*** Block opens ***

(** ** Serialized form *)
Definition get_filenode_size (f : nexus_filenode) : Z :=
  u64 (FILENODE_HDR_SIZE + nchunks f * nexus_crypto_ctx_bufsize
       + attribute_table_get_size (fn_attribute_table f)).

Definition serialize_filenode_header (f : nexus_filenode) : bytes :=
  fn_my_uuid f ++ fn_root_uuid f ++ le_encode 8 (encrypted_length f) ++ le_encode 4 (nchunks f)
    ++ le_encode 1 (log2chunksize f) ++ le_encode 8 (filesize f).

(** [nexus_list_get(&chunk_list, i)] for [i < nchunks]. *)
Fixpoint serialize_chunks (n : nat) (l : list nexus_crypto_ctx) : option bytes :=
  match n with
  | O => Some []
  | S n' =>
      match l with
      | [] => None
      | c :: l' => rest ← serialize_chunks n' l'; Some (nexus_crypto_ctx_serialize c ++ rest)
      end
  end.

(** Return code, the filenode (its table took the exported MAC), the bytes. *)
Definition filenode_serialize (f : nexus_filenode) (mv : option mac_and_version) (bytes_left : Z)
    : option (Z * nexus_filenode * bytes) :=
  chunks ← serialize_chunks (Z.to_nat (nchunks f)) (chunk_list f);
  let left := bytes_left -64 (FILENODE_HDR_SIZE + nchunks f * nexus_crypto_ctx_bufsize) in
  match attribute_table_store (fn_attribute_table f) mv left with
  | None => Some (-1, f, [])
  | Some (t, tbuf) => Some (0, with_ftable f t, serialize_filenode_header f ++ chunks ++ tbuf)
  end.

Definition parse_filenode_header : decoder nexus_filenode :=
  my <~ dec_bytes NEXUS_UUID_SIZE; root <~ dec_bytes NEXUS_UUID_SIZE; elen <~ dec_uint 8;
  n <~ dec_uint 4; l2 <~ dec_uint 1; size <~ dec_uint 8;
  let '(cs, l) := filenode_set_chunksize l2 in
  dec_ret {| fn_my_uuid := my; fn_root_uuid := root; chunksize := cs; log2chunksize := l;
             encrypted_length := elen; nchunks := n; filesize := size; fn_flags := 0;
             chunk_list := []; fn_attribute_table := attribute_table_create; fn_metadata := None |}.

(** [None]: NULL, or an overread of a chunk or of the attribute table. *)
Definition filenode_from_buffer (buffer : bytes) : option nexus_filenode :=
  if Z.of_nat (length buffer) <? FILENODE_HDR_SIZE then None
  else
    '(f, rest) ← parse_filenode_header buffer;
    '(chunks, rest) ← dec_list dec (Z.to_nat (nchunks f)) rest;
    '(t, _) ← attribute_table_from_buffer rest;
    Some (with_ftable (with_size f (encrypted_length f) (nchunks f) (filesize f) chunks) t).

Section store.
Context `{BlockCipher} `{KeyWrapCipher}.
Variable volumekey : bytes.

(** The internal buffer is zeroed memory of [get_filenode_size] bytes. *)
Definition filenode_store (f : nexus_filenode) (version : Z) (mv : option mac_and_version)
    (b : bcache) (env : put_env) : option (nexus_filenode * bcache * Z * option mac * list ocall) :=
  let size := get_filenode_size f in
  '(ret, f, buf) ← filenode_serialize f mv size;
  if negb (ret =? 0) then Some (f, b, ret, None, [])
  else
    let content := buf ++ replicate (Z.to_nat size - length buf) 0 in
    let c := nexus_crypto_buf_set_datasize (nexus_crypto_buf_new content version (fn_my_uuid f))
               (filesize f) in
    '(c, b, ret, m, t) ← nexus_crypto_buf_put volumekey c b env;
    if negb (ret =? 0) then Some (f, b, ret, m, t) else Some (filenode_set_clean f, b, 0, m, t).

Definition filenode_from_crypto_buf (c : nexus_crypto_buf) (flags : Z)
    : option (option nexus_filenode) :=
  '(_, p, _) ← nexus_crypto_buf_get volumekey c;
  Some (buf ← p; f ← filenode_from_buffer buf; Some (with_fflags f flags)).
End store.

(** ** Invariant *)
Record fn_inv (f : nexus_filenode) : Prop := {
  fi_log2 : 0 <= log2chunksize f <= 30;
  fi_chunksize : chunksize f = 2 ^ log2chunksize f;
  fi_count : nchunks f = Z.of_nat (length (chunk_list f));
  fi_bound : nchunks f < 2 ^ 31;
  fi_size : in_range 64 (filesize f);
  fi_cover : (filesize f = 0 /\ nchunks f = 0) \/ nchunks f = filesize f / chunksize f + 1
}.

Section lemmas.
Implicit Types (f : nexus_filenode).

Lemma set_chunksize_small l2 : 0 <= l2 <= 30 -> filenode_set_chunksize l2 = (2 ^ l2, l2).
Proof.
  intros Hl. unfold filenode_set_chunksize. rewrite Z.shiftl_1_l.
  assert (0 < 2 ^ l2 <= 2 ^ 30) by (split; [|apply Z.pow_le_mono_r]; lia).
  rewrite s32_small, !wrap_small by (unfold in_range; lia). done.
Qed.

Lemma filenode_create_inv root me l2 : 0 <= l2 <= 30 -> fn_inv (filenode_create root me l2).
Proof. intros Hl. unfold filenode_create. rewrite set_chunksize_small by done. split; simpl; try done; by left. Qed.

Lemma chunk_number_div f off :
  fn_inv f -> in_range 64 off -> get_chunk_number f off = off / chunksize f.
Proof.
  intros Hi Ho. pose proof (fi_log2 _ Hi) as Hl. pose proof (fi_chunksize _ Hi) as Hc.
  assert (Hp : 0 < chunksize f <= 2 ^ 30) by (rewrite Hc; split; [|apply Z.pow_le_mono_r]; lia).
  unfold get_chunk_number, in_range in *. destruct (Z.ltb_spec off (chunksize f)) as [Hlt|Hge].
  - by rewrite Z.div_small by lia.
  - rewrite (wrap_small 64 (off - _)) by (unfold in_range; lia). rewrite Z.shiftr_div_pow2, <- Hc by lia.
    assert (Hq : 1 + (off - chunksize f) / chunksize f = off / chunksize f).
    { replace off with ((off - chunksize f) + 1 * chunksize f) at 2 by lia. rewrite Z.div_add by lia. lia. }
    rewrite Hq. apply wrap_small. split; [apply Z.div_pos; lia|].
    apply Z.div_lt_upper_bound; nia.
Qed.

*** Block closes ***
*** Block opens ***

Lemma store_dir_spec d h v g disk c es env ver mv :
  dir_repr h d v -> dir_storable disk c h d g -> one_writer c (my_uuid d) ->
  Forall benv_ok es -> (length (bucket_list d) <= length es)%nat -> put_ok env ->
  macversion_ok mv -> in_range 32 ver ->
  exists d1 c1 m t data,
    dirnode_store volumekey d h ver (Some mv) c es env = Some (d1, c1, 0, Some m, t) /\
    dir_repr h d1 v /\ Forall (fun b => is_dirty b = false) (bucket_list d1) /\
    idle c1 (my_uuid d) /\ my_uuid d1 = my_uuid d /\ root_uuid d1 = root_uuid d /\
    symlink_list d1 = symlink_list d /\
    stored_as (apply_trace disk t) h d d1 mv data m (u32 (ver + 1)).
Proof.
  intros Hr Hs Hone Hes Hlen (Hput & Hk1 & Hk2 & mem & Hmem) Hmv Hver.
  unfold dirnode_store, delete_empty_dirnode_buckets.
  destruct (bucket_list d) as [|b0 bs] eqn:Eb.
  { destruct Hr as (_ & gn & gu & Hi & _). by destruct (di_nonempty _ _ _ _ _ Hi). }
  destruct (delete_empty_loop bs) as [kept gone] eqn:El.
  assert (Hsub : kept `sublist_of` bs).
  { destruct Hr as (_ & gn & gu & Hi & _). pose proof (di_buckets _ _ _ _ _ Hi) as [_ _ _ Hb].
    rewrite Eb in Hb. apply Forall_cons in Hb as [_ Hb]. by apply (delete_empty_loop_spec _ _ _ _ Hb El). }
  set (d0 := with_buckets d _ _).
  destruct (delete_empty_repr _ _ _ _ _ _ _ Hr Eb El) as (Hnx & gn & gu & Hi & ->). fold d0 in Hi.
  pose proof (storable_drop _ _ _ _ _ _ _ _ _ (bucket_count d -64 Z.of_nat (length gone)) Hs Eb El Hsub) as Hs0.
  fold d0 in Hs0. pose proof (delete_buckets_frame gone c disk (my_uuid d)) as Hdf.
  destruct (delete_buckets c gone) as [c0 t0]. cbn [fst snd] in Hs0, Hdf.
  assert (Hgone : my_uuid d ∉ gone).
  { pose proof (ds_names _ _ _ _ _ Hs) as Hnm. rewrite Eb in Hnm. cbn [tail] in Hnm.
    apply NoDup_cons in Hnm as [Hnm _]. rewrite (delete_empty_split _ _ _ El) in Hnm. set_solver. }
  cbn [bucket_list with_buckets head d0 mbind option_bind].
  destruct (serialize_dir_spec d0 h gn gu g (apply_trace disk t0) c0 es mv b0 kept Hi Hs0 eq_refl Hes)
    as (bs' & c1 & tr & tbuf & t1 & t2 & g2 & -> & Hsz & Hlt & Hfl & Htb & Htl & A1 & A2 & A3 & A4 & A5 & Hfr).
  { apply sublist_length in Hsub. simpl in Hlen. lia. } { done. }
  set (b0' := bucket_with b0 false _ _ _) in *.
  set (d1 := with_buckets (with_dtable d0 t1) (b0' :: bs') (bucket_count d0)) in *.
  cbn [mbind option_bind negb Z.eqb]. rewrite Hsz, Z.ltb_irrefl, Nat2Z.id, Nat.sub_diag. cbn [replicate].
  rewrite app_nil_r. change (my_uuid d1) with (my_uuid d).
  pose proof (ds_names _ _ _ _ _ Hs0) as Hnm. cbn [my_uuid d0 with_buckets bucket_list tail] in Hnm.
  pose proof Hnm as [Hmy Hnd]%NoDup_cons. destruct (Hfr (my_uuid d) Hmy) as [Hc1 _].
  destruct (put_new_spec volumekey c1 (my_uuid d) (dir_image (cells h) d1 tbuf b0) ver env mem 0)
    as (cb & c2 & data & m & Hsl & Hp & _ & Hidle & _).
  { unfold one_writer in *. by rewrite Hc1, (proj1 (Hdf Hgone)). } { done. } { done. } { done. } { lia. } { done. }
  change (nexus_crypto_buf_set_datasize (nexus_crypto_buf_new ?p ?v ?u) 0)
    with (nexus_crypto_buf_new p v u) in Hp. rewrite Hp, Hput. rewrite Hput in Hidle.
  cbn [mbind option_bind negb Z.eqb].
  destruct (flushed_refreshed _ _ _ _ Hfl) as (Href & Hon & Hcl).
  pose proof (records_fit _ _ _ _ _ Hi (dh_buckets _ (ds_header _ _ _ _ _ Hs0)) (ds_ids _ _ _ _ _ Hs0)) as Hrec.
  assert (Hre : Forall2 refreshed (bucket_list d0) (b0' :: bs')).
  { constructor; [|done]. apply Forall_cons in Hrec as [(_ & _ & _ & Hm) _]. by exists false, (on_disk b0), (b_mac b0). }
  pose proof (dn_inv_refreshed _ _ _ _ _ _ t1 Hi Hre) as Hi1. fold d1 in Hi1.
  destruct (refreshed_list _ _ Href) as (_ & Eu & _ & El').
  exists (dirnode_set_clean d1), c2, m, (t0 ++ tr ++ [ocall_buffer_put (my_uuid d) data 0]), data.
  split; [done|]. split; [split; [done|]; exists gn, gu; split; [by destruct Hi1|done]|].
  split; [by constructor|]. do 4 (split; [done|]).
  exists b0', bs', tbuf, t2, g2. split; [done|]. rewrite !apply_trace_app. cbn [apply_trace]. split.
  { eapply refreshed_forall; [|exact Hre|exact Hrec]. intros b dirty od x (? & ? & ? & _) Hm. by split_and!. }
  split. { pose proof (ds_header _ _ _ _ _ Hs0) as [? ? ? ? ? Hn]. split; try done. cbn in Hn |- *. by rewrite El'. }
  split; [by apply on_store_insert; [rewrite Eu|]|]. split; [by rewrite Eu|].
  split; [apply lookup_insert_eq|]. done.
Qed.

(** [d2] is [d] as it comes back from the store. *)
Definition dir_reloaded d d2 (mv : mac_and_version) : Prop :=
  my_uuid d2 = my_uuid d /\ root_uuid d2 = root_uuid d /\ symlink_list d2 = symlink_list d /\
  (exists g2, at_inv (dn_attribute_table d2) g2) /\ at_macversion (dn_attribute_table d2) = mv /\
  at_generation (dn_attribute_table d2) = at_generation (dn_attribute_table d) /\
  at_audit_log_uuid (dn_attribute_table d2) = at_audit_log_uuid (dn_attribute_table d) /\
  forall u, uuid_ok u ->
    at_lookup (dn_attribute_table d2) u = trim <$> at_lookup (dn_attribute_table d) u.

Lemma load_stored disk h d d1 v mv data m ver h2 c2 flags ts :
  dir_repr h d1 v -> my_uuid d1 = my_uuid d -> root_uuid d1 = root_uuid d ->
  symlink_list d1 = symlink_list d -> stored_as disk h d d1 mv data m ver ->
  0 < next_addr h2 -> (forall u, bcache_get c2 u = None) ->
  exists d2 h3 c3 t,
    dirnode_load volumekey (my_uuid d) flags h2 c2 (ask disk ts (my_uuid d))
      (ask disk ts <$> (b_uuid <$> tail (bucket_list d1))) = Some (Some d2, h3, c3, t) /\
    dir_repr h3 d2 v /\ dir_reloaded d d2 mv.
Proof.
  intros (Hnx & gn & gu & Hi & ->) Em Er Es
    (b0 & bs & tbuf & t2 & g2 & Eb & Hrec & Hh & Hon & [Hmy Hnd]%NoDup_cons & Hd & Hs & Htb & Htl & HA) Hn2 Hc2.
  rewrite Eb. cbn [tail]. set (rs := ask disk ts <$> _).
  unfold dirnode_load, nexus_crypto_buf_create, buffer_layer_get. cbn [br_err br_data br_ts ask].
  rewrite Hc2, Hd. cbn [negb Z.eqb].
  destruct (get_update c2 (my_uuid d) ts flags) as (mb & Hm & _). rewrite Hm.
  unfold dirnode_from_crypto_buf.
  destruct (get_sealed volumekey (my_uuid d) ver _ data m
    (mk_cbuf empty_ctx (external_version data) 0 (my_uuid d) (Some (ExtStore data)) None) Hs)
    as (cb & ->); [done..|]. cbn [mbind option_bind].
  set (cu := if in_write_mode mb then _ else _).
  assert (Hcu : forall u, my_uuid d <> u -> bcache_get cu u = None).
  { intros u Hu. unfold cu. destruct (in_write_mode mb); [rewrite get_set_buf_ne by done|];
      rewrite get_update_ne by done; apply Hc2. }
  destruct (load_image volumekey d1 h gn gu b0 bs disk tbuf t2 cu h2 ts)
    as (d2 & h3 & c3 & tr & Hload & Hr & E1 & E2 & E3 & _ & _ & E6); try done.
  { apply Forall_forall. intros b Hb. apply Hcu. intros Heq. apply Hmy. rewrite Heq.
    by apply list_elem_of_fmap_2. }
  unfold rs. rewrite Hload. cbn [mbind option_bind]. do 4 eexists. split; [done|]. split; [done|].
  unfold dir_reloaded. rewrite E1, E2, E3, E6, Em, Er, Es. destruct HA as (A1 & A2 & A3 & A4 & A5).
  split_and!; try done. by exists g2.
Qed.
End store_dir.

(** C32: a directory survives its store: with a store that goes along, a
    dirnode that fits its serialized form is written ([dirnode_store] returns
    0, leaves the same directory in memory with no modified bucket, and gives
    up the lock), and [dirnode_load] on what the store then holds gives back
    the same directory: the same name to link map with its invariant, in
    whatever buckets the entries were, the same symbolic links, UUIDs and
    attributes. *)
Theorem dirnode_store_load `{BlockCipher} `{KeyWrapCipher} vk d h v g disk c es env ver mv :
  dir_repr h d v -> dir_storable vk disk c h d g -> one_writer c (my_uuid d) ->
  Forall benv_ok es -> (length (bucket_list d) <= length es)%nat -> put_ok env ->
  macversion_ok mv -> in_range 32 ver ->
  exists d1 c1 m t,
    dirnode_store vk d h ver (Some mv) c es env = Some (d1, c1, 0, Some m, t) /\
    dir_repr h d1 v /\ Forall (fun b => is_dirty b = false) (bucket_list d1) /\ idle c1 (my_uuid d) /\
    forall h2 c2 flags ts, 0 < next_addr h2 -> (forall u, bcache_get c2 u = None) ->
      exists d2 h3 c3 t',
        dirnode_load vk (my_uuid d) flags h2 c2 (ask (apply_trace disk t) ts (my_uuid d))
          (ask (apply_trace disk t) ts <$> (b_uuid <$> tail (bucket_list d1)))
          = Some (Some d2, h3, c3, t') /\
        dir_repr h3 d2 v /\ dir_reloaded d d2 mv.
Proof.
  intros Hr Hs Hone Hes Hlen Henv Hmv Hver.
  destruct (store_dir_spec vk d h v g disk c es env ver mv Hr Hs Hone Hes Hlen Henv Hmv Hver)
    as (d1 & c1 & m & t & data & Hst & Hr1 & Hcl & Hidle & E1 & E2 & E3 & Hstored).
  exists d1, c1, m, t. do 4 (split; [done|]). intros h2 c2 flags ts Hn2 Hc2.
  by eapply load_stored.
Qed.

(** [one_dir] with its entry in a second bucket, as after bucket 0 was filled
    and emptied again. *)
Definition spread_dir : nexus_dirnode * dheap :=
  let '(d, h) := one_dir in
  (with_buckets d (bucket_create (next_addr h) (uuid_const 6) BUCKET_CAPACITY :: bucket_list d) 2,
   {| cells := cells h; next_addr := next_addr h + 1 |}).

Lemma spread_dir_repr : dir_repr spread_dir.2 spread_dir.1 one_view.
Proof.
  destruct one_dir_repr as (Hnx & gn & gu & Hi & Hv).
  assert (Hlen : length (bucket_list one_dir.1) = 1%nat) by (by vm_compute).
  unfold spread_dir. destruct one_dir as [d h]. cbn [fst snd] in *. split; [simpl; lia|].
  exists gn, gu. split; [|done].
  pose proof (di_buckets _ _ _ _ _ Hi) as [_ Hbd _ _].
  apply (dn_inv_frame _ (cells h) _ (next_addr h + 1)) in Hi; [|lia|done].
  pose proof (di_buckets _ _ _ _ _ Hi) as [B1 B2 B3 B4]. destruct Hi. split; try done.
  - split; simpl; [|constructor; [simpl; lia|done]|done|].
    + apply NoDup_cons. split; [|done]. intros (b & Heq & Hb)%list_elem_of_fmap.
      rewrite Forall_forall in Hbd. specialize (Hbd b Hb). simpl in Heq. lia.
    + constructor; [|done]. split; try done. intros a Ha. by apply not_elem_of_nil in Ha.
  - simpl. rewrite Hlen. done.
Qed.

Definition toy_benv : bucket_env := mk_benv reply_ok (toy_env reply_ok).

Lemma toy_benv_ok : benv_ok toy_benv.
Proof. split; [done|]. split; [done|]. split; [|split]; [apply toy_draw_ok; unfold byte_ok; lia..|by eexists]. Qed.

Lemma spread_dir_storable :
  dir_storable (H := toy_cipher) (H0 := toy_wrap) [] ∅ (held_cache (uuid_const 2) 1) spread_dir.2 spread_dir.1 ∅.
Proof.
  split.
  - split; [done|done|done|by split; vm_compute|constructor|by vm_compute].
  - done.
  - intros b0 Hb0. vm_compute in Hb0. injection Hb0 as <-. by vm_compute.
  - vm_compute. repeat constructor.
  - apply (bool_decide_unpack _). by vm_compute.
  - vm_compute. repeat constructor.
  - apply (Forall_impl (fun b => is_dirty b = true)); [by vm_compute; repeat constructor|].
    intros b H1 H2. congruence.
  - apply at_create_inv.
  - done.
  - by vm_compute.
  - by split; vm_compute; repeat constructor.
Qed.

*** Block closes ***
*** Block opens ***

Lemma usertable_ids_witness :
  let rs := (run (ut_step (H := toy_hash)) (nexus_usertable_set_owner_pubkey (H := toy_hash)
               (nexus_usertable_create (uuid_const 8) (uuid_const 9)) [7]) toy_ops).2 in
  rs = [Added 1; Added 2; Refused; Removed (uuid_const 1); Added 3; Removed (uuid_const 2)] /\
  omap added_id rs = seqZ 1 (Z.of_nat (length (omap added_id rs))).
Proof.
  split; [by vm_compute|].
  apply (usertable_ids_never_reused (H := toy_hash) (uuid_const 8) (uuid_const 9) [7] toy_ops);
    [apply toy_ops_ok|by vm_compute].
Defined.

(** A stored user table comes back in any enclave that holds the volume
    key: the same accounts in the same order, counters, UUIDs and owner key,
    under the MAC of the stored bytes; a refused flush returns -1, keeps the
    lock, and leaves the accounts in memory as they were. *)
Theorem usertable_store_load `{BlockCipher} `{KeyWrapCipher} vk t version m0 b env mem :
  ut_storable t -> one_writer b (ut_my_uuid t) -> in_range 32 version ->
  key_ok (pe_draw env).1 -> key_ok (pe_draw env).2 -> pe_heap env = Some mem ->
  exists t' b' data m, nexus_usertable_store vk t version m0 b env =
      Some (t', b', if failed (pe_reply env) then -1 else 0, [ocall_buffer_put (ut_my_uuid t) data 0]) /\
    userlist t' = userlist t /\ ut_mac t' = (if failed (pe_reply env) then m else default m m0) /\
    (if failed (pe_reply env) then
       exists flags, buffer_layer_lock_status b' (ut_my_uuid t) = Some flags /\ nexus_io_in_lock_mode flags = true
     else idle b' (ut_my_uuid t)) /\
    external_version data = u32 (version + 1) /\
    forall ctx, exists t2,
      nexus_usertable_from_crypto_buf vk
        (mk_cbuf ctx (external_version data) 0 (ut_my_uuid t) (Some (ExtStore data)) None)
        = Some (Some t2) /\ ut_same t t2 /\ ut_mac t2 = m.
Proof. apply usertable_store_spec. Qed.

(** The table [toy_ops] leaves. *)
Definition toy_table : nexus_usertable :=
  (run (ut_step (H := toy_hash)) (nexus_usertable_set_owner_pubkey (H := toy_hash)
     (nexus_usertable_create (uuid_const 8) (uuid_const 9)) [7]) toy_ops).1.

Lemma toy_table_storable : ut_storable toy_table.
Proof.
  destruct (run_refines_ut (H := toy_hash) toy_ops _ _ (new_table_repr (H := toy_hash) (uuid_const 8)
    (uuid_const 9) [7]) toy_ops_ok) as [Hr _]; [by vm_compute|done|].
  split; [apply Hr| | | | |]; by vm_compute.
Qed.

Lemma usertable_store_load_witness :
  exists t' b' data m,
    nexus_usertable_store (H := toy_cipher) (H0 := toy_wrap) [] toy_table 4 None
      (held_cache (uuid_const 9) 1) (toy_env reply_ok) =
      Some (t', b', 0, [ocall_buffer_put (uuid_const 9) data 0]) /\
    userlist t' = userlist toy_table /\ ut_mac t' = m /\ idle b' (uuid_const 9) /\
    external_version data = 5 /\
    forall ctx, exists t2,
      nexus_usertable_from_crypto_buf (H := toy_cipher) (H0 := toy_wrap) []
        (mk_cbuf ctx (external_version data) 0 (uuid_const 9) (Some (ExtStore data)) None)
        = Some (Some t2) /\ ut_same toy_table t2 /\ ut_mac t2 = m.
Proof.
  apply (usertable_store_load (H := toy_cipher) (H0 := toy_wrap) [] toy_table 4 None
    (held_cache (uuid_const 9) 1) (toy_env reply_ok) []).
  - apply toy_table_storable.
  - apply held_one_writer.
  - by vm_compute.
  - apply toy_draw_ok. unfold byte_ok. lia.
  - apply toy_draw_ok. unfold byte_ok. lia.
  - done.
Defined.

*** Block closes ***

What to produce »
In the listing above, locate the line containing "(** ** Serialized form *)" and the line containing "8 (filesize f).". Extract those two lines and every line between them, exactly as written, and only those.

Solution below »
(** ** Serialized form *)
Definition get_filenode_size (f : nexus_filenode) : Z :=
  u64 (FILENODE_HDR_SIZE + nchunks f * nexus_crypto_ctx_bufsize
       + attribute_table_get_size (fn_attribute_table f)).

Definition serialize_filenode_header (f : nexus_filenode) : bytes :=
  fn_my_uuid f ++ fn_root_uuid f ++ le_encode 8 (encrypted_length f) ++ le_encode 4 (nchunks f)
    ++ le_encode 1 (log2chunksize f) ++ le_encode 8 (filesize f).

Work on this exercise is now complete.